In acne cases the acid mantle is generally compromised, leaving the skin vulnerable to the bacterial infection. Acne patients tend to create a “vicious circle” effect. Due to their high sebum levels, they tend to “over clean” their skin, (either by over-cleansing or using products that are too harsh), further stripping their acid mantle, but also stimulating even more sebum production.
Thus the more they strip their skin the more oil will be produced and the more acne proliferation will occur.
DERMAPLEX TRIPLE ACTION CLEANSER: incorporates gentle exfoliation while cleansing and toning the skin (without stripping the acid mantle) by using specialized, natural wax beads and plant extracts.

Many active ingredients treat acne successfully, however, not all of these are compatible together or even with oral medication. All the below mention products are compatible with oral acne medications like isotretinoin forms or oral antibiotics.

Grade 1 and 2, DERMAPLEX BLEMISH FREE GEL, a sugar-based form of salicylic acid, and anti-inflammatory ingredients. This is an ideal, safe spot treatment for mild acne and the occasional breakout. It is also safe for pregnancy due to the sugar form of salicylic acid. Broad-spectrum antibacterial.

Grade 3 and 4, AESTHET ACNE GEL, a specialized, area applied serum for moderate acne, using a unique form of micronized benzoyl peroxide. This form enables deeper penetration, faster and better results than the conventional forms of benzoyl peroxide WITHOUT the adverse side effects typically found with this ingredient.

A combined routine whereby the two serums are used together is recommended for cystic acne. Acne gel will be applied 2x per day to the affected area. Blemish free gel will be applied 1x per day to the active blemishes.

Retinol is one of the most common ingredients when treating acne, however, it is not always compatible with other active ingredients and can cause aggressive drying and sensitivity. AESTHET RETINOL CREAM has been formulated in a unique way to get the best slow-release results without the common side effects. This amazing technology enables the serum to be compatible with all other active ingredients for acne and thus can complement either Dermaplex blemish free gel, AESTHET ACNE GEL or both together. Many ask me how it will assist; due to retinol’s resurfacing capabilities, it can enhance the results of other Actives by increasing the skin’s metabolic rate. It also has antibacterial properties. Consider it to be the “turbo in the car, making it faster”.
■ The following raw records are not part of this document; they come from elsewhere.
(* ===== verification/Events.v ===== *)
(** * Integration events

    [integration/protoradarevents/*.go]: the outbox record of each event of the
    program, with its payload and its deduplication key. *)

From S2P Require Import Prelude Errors GoStrings JsonScan Domain Json Effects Postgres Outbox.

Open Scope string_scope.
Open Scope Z_scope.

Definition aggregateTypeModule : string := "module".
Definition aggregateTypeApprovalRequest : string := "approval_request".
Definition aggregateTypeRuntimeDeployment : string := "runtime_deployment".

Definition EventTypeModuleCreated : string := "protoradar.module.created".
Definition EventTypeModuleVersionPublished : string := "protoradar.module_version.published".
Definition EventTypeModuleVersionDeprecated : string := "protoradar.module_version.deprecated".
Definition EventTypeModuleDependenciesUpdated : string := "protoradar.module_dependencies.updated".
Definition EventTypeBreakingReportCreated : string := "protoradar.breaking_report.created".
Definition EventTypeModuleOwnerAdded : string := "protoradar.module_owner.added".
Definition EventTypeModuleOwnerRemoved : string := "protoradar.module_owner.removed".
Definition EventTypeApprovalRequestCreated : string := "protoradar.approval_request.created".
Definition EventTypeApprovalDecisionRecorded : string := "protoradar.approval_decision.recorded".
Definition EventTypeRuntimeInventoryReported : string := "protoradar.runtime_inventory.reported".

(** The record every constructor ends with. *)
Definition event_record (aggregateType aggregateID eventType dedupKey : string)
    (payload : json) (occurredAt : time) : result Record_ :=
  let? body := Marshal payload in
  Ok (mkRecord "" aggregateType aggregateID eventType dedupKey body "" 0 0 0 None None None "" 0
        occurredAt).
Due to the skin being compromised it is important to ensure adequate moisture and protection to the skin. Most patients will neglect moisturizer when they suffer from acne, however, this once again creates a problem by stimulating more sebum production as the skin tries to repair it’s stripped protection. Moisturizers will depend on the skin type as well as the other influencing skin conditions.

DERMAPLEX NORMAL COMBINATION SPF20 is most commonly used with younger acne patients, It incorporates unique detoxing ingredients.

DERMAPLEX DRY SENSITIVE will typically be prescribed in cases where the patients are on oral medication and tend to be more sensitized or rosacea clients.

AESTHET POST TREATMENT MOISTURISER, ideal for those patient’s with very high sebum levels, as it is a very light consistency.

HUMANKIND TISSUE OIL CREAM, for those patients with abnormal dryness due to oral medication, because the cream has no technical oil it will not congest the skin further.

Further in-practice treatments can be recommended like gentle chemical peels ideally AESTHET EXPERT PEEL, in the cases where patients are contraindicated to chemical peels due to medication AESTHET KERATOPEEL can be used.
VIRTUAL MESOTHERAPY is an essential element as Actives can penetrate without creating cross-contamination which can occur with traditional mesotherapy.

Complications that occur post-acne:

DNA EPINEW STEM CELL ELIXER and AESTHET RETINOL CREAM can treat and prevent the scaring.

DERMAPLEX ANTI DARK can treat existing Post Imflamitory pigmentation as well as minimize new pigmentation forming

By understanding acne and its complications we can simply and effectively treat the condition without the physical and emotional scars typically left behind.